The next step is navigation. How do we get from where we are, to where we want to go. For this, an AMR uses a map. This map can take many forms. The most common form is similar, or even equal to the map used for LiDAR localization. It can be created using the same SLAM technique. It does, however, lead to the confusion that the localization map and the navigation map are the same. 

When we use a reference system such as Ultra-Wideband or GPS, our localization map does not need to contain anything more than the coordinates of the beacons or satellites. This map simply captures the positions of landmarks in the coordinate system we’re using for the robot’s position. 

A demonstration RUVU did for a client building a large scale multi-robot application. The navigation planner uses a graph using both one-way, and two-way edges. It also uses directed nodes, making sure the robot ends up in the correct orientation.

The navigation map captures all the space the robot can move in. Currently, most AMRs manufacturers equip their robots with a fine-grained map allowing them to find their own way through all unoccupied space. Sometimes the user can prescribe no-go areas or preferred directions. This allows the user to give the robot suggestions on how to navigate the total space in a desirable way. In many applications, however, the user does not want the robot to move from its designated path. The navigation map can then be a simple graph: points connected by line segments, only allowing the robot to plan paths along these lines. In the general case, the navigation planner is a graph search algorithm, finding the optimal path through the navigation map.

Local control

Finally, the local control of the AMR makes sure that the robot follows the path that the navigation system calculated. Even this system can be more advanced than a similar system in a traditional AGV. Whereas the traditional AGV can only look down and find its lateral offset from the line at its current position, the AMR can look ahead. This allows for much better tracking behavior. 

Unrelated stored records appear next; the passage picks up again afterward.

(* ===== verification/ShellViews.v ===== *)
(** What surrounds the mail: the frame of every page
    (apps/web/app/_components/AppShell.tsx over Shell.v), the first steps and the
    toolbar of the inbox (apps/web/app/page.tsx over Inbox.v), and from
    apps/web/app/_components/ConversationThread.tsx the restore button (over
    Conversation.v), the copy buttons and the attachments with their downloads
    (over AttachmentList.v).

    A text of the interface is its key with its parameters; icons and colours are
    left out. *)
From S2P Require Import Prelude Utf8 JsNumber Json JsDate A2A Effect Node Envelope ApiClient Browser WebKeystore WebEnvelope WebApi AttachmentList Bridge BridgeSpec Compose Urls Views Llm Session Inbox Preview Conversation Shell CardViews InboxView MailViews.

(** ** The frame *)
Module ShellView.
Import AppShell.

(** What a page hands to the frame. *)
Record Props := PropsOf { title : jstr; activePath : jstr; rightAction : bool; searchValue : option jstr; searchPlaceholder : option jstr }.

(** A section of the sidebar with its entries. *)
Record SectionView := SectionOf { sv_title : jstr; sv_items : list Rendered }.

Record View := ViewOf {
  v_documentTitle : jstr; v_drawerOpen : bool; v_backdrop : bool; v_sections : list SectionView; v_search : option jstr; v_placeholder : Shown;
  v_action : bool; v_tooltip : Shown; v_avatar : jstr
}.

Fixpoint all_ok {A B} (f : A -> res B) (l : list A) : res (list B) :=
  match l with [] => Ok [] | x :: r => y ← f x; ys ← all_ok f r; Ok (y :: ys) end.

Definition section_view (d : Data) (activePath : jstr) (s : MailboxSection) : res SectionView :=
  l ← all_ok (render_item d activePath) (items s); Ok (SectionOf (titleKey s) l).

(** [user?.display_name ?? user?.id ?? t("topbar.profile")]. *)
Definition avatarTooltip (d : Data) : Shown :=
  match display_name d, user_id d with
  | Some n, _ => Data_ n
  | None, Some i => Data_ i
  | None, None => Said (text "topbar.profile")
  end.

(** Where the fixed links lead: the brand, the pill and the icons of the bar. *)
Definition brand_href : jstr := js "/".
Definition compose_href : jstr := js "/compose".
Definition topbar_hrefs : list (jstr * jstr) :=
  [(js "topbar.help", js "/help"); (js "topbar.settings", js "/settings/agents"); (js "topbar.apps", js "/integrations");
   (js "topbar.profile", js "/settings/profile")].

(** What the frame asks the server to count: one message of a page of one, for
    its total. *)
Definition unread_query : WebApi.MessageListQuery :=
  WebApi.ListQuery (js "all") (Some (js "unread")) None (Some (js "inbox")) None (Some (num 1)) (Some (num 1)).
Definition pending_query : WebApi.MessageListQuery :=
  WebApi.ListQuery (js "all") None None (Some (js "pending_approval")) None (Some (num 1)) (Some (num 1)).

Definition view (upper : jstr -> jstr) (d : Data) (s : Drawer) (p : Props) : res View :=
  sections ← all_ok (section_view d (activePath p)) mailboxSections;
  Ok (ViewOf (document_title (title p)) (mobileNavOpen s) (mobileNavOpen s) sections (searchValue p)
        (match searchPlaceholder p with Some x => Data_ x | None => Said (text "topbar.searchPlaceholder") end)
        (rightAction p) (avatarTooltip d) (avatarLabel upper d)).

End ShellView.

(** ** The inbox before the first message, and its toolbar *)
Module InboxPage.

(** The steps of [WelcomeNoAgents]: each with its button, if it has one. *)
Record Step := StepOf { s_title : Text; s_desc : Text; s_button : option (Text * jstr) }.

Inductive Welcome :=
| NoAgents (title desc : Text) (steps : list Step)
| NoMessages (title desc : Text) (aid : jstr) (copyLabel : Text) (selfSend moreAgents : Text * res jstr).

Definition WelcomeNoAgents : Welcome :=
  NoAgents (text "inbox.welcomeTitle") (text "inbox.welcomeDesc")
    [StepOf (text "inbox.welcomeStep1Title") (text "inbox.welcomeStep1Desc") (Some (text "inbox.welcomeStep1Cta", Reader.createAgent_href));
     StepOf (text "inbox.welcomeStep2Title") (text "inbox.welcomeStep2Desc") None;
     StepOf (text "inbox.welcomeStep3Title") (text "inbox.welcomeStep3Desc") (Some (text "inbox.welcomeStep3Cta", Reader.openHelp_href))].

Definition WelcomeNoMessages (aid : jstr) (c : CopyButton.Copy) : Welcome :=
  NoMessages (text "inbox.noMessagesTitle") (text "inbox.noMessagesDesc") aid
    (if CopyButton.copied c then text "inbox.noMessagesCopied" else text "inbox.noMessagesCopyAid")
    (text "inbox.noMessagesSelfSend", Reader.selfSend_href aid) (text "inbox.noMessagesMoreAgents", Ok Reader.manageAgents_href).

Section page.
Context `{Host, Locale, CaseMap}.
Variables (t : jstr -> jstr) (d : Data).

Definition welcome (p : Page) (aids : option (list jstr)) (c : CopyButton.Copy) : option Welcome :=
  match Reader.pane t d p aids with
  | Reader.WelcomeNoAgents => Some WelcomeNoAgents
  | Reader.WelcomeNoMessages aid => Some (WelcomeNoMessages aid c)
  | _ => None
  end.

(** The toolbar: the box that selects every row, the buttons, how many rows are
    selected, the filters, and the pages. *)
Record Bar := BarOf {
  b_all : bool; b_buttons : list (Toolbar.Button * bool); b_selected : option Text; b_filters : list (FilterType * bool);
  b_pages : Text; b_total : Text; b_previous : bool; b_next : bool; b_refused : option Text
}.

Definition count_param (n : Z) : list (jstr * jstr) := [(js "count", dec_of_Z n)].

Definition same_filter (a b : FilterType) : bool := jeqb (filter_name a) (filter_name b).

Definition bar (w : Toolbar.Busy) (failed : bool) (p : Page) : Bar :=
  let n := Toolbar.selectedCount t d p in
  let '(pg, pages, total_) := Toolbar.pagination_label t d p in
  BarOf (allVisibleSelected t d p) (map (fun b => (b, negb (Toolbar.disabled t d p w b))) (Toolbar.buttons (viewKey p)))
    (if (0 <? n)%nat then Some (TextOf (js "inbox.selectedCount") (count_param (Z.of_nat n))) else None)
    (map (fun f => (f, same_filter f (filter_ p))) filterTabs)
    (TextOf (js "inbox.pageOf") [(js "page", dec_of_Z pg); (js "totalPages", dec_of_Z pages)])
    (TextOf (js "inbox.totalCount") (count_param total_)) (1 <? pg) (hasNextPage d p)
    (if failed then Some (text "inbox.fetchError") else None).

End page.

(** The back button of the reader on a narrow screen. *)
Definition back (p : Page) : Page := set_mobile false p.

End InboxPage.

(** ** In the conversation *)
Module CopyView.
Import CopyButton.
(* ===== verification/Help.v ===== *)
(** The help page: apps/web/app/help/page.tsx.

    A visitor who is not signed in sees the basics in a shell of their own, and
    the tutorial's links lead through the login page; a user sees the advanced
    cards too.  [t] is the translation of a key; the samples of code are arguments,
    and the icons are left out. *)
From S2P Require Import Prelude Utf8 JsNumber Json A2A Effect Node Envelope ApiClient Urls WebGate Login PageViews.

(** ** Texts with emphasis *)

(** What [.] does not match in a regular expression. *)
Definition is_line_terminator (c : Z) : bool := (c =? 10) || (c =? 13) || (c =? 8232) || (c =? 8233).

(** The shortest text before the next two stars, of the rest [s] of a span. *)
Fixpoint span_end (s : jstr) : option jstr :=
  match s with
  | [] => None
  | c :: r =>
    if starts_with [42; 42] s then Some []
    else if is_line_terminator c then None else (fun b => c :: b) <$> span_end r
  end.

(** A match of [\*\*(.+?)\*\*] at the start of [s]: its group. *)
Definition bold_at (s : jstr) : option jstr :=
  match s with
  | a :: b :: c :: r =>
    if (a =? 42) && (b =? 42) && negb (is_line_terminator c) then (fun g => c :: g) <$> span_end r else None
  | _ => None
  end.

(** [text.split(...)]: the texts between the matches and their groups in turn.
    [skip] units of [s] belong to the last match. *)
Fixpoint split_bold (skip : nat) (acc s : jstr) {struct s} : list jstr :=
  match s with
  | [] => [acc]
  | c :: r =>
    match skip with
    | S k => split_bold k acc r
    | O =>
      match bold_at s with
      | Some b => acc :: b :: split_bold (3 + length b) [] r
      | None => split_bold 0 (acc ++ [c]) r
      end
    end
  end.

(** A part of a text and whether it is emphasised: those with odd index are. *)
Fixpoint emphasise (strong : bool) (parts : list jstr) : list (bool * jstr) :=
  match parts with [] => [] | p :: r => (strong, p) :: emphasise (negb strong) r end.
Definition RichText (text : jstr) : list (bool * jstr) := emphasise false (split_bold 0 [] text).

(** [s.split(sep)] for a separator of at least one unit. *)
Fixpoint split_text (sep : jstr) (skip : nat) (acc s : jstr) {struct s} : list jstr :=
  match s with
  | [] => [acc]
  | c :: r =>
    match skip with
    | S k => split_text sep k acc r
    | O => if starts_with sep s then acc :: split_text sep (length sep - 1) [] r else split_text sep 0 (acc ++ [c]) r
    end
  end.
(* ===== verification/TsTypes.v ===== *)
(** TypeScript's types as data.

    [Ty] is the part of TypeScript the declarations of the program use, and
    [has_type] decides whether a value has a type, for values JSON denotes.  An
    object type is open, as TypeScript's are: a value may have further properties;
    [exact] forbids them, as the compiler forbids them in an object literal.  An
    optional property may be missing or [undefined]. *)
From S2P Require Import Prelude Utf8 JsNumber Json A2A.

Unset Elimination Schemes.
Inductive Ty :=
| TUnknown | TString | TNumber | TBoolean | TNull
| TLit (s : string)
| TNumLit (n : Z)
| TArray (t : Ty)
| TRecord (t : Ty)
| TObject (fields : list (string * bool * Ty))
| TUnion (l : list Ty).
Set Elimination Schemes.

Definition Ty_ind (P : Ty -> Prop) (Hunk : P TUnknown) (Hs : P TString) (Hn : P TNumber) (Hb : P TBoolean) (Hnull : P TNull)
  (Hl : forall s, P (TLit s)) (Hz : forall n, P (TNumLit n)) (Ha : forall t, P t -> P (TArray t)) (Hr : forall t, P t -> P (TRecord t))
  (Ho : forall fs, Forall (fun f => P f.2) fs -> P (TObject fs)) (Hu : forall l, Forall P l -> P (TUnion l)) : forall t, P t :=
  fix F (t : Ty) : P t :=
    match t with
    | TUnknown => Hunk | TString => Hs | TNumber => Hn | TBoolean => Hb | TNull => Hnull
    | TLit s => Hl s | TNumLit n => Hz n
    | TArray t => Ha t (F t)
    | TRecord t => Hr t (F t)
    | TObject fs => Ho fs ((fix G (fs : list (string * bool * Ty)) : Forall (fun f => P f.2) fs :=
                              match fs with [] => Forall_nil_2 _ | f :: r => Forall_cons_2 _ _ _ (F f.2) (G r) end) fs)
    | TUnion l => Hu l ((fix G (l : list Ty) : Forall P l :=
                           match l with [] => Forall_nil_2 _ | t :: r => Forall_cons_2 _ _ _ (F t) (G r) end) l)
    end.

Definition req (k : string) (t : Ty) : string * bool * Ty := (k, false, t).
Definition opt (k : string) (t : Ty) : string * bool * Ty := (k, true, t).
Definition TNever : Ty := TUnion [].
Definition texts (l : list string) : Ty := TUnion (map TLit l).
Definition or_null (t : Ty) : Ty := TUnion [t; TNull].

Definition is_number (v : jval) : bool := match v with JNum _ => true | _ => false end.
Definition is_boolean (v : jval) : bool := match v with JBool _ => true | _ => false end.

Definition known_key {A} (fs : list (string * bool * A)) (k : jstr) : bool := existsb (fun f => jeqb k (js f.1.1)) fs.

Fixpoint has_type (exact : bool) (t : Ty) (v : jval) {struct t} : bool :=
  match t with
  | TUnknown => true
  | TString => is_string v
  | TNumber => is_number v
  | TBoolean => is_boolean v
  | TNull => is_null v
  | TLit s => jis v (js s)
  | TNumLit n => match v with JNum m => num_eqb m (num n) | _ => false end
  | TArray t => match v with JArr l => forallb (has_type exact t) l | _ => false end
  | TRecord t => match v with JObj o => forallb (fun kv => has_type exact t kv.2) o | _ => false end
  | TObject fs =>
    match v with
    | JObj o =>
      forallb (fun f => match obj_get (js f.1.1) o with
                        | None => f.1.2
                        | Some x => (f.1.2 && is_undefined x) || has_type exact f.2 x
                        end) fs
      && (negb exact || forallb (fun kv => known_key fs kv.1) o)
    | _ => false
    end
  | TUnion l => existsb (fun t => has_type exact t v) l
  end.

(** * Lemmas *)

Lemma exact_open t : forall v, has_type true t v = true -> has_type false t v = true.
Proof.
  induction t as [| | | | | | |t IH|t IH|fs IH|l IH] using Ty_ind; intros v; cbn [has_type]; try done.
  - destruct v; try done. rewrite !forallb_forall. auto.
  - destruct v; try done. rewrite !forallb_forall. auto.
  - destruct v as [| | | | | |o]; try done. rewrite !andb_true_iff, !forallb_forall. intros [Hf _]. split; [|done].
    intros f Hin. specialize (Hf f Hin). destruct (obj_get _ o) as [x|]; [|done].
    apply orb_true_iff in Hf. apply orb_true_iff. destruct Hf as [Hf|Hf]; [by left|right].
    rewrite Forall_forall in IH. apply IH; [by apply list_elem_of_In|done].
  - rewrite !existsb_exists. intros (t & Hin & Ht). exists t. split; [done|].
    rewrite Forall_forall in IH. apply IH; [by apply list_elem_of_In|done].
Qed.

Lemma has_type_object e fs v : has_type e (TObject fs) v = true -> exists o, v = JObj o.
Proof. destruct v; try done. eauto. Qed.

(** The field of an object: of its type, or missing when it is optional. *)
Lemma typed_field e fs v k b t :
  has_type e (TObject fs) v = true -> In (k, b, t) fs ->
  has_type e t (jget v (js k)) = true \/ b = true /\ jget v (js k) = JUndef.
Proof.
  destruct v as [| | | | | |o]; try done. cbn [has_type]. rewrite andb_true_iff, forallb_forall. intros [Hf _] Hin.
  specialize (Hf _ Hin). cbn in Hf. unfold jget. cbn [jprop]. destruct (obj_get (js k) o) as [x|]; [|by right].
  apply orb_true_iff in Hf as [Hf|Hf]; [|by left]. apply andb_true_iff in Hf as [Hb Hx]. destruct x; try done. by right.
Qed.

Lemma typed_string v : is_string v = true -> exists s, v = JStr s.
Proof. destruct v; try done. eauto. Qed.
Lemma typed_number v : is_number v = true -> exists n, v = JNum n.
Proof. destruct v; try done. eauto. Qed.

(** A value of a union of literals is one of the texts. *)
Lemma typed_texts e l v : has_type e (texts l) v = true <-> exists s, In s l /\ v = JStr (js s).
Proof.
  unfold texts. cbn [has_type]. rewrite existsb_exists. split.
  - intros (t & Hin & Ht). apply in_map_iff in Hin as (s & <- & Hs). cbn [has_type] in Ht. destruct v; try done.
    cbn in Ht. apply jeqb_true in Ht as ->. eauto.
  - intros (s & Hs & ->). exists (TLit s). split; [by apply in_map|]. cbn. apply jeqb_refl.
Qed.

(** An array of the declared type maps to the texts of its elements. *)
Lemma typed_strings e v : has_type e (TArray TString) v = true -> exists l, v = JArr (map JStr l).
Proof.
  destruct v as [| | | | |l|]; try done. cbn [has_type]. induction l as [|x l IH]; [by exists []|]. cbn [forallb].
  rewrite andb_true_iff. intros [Hx Hl]. apply typed_string in Hx as [s ->]. destruct (IH Hl) as [r E]. injection E as ->.
  by exists (s :: r).
Qed.

(** Decides the comparisons of property names. *)
Ltac property_names :=
  repeat match goal with
  | |- context [jeqb (js ?a) (js ?b)] =>
    let r := eval vm_compute in (jeqb (js a) (js b)) in change (jeqb (js a) (js b)) with r
  end.

(** Reduces the type of an object whose properties are written out to the types
    of the properties. *)
Ltac object_step :=
  cbn [has_type forallb existsb obj_get fst snd req opt known_key negb orb andb app];
  unfold req, opt; cbn [obj_get fst snd]; property_names; cbn [negb orb andb fst snd is_string is_number is_boolean is_null is_undefined].
Ltac object_type := repeat (progress object_step).

Lemma strings_typed e l : has_type e (TArray TString) (JArr (map JStr l)) = true.
Proof. cbn [has_type]. apply forallb_forall. intros x Hin. by apply in_map_iff in Hin as (s & <- & _). Qed.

Modern localization systems also allow more flexibility in the AMR design, because the position sensor does not need to be at a specific position on the AMR, whereas on an AGV, it always needs to be in front of the (rear) axle. The AMR can, in fact, be omnidirectional: its capable of moving in any direction without turning. 

This simulated robot should follow the green line. If it just drives straight, it will approach its reference path slowly. If it turns towards the line, it approaches more quickly, but its orientation will be further off. The application determines what is desirable behavior.

This freedom does mean that the local control software is more complex. It needs to optimize between aligning the vehicle to the path and steering towards it. In the case of omnidirectionality, it may also switch states between moving in the longitudinal, lateral, or rotational direction. The local controller typically also handles avoiding small obstacles on the navigation path. This feature increases the complexity of the optimization problem even more. If the local controller cannot handle the encountered obstacles, it may have to return to the navigation system to come up with an alternative route.


Automated vehicles have developed a lot since the introduction of the AGV. Modern AMRs are a lot more flexible in many ways. Robots can be applied in more dynamic environments, handling disturbances autonomously. They can be used in more applications, such as inspection or order picking, due to their capability of free navigation. And they can be reconfigured much more quickly when the area of operation is rearranged as infrastructure is cheaper to install, or not even required at all. 

This flexibility does mean that the individual vehicle has become a complex machine requiring specific expertise to design and build. The market for Autonomous Mobile Robots is growing, so bringing an AMR to your market segment might be a valuable investment. Building expertise and reinventing the wheel will cost a lot of resources, so collaboration is essential. But with the right partners and suppliers, it’s possible to develop a successful product within just a few months!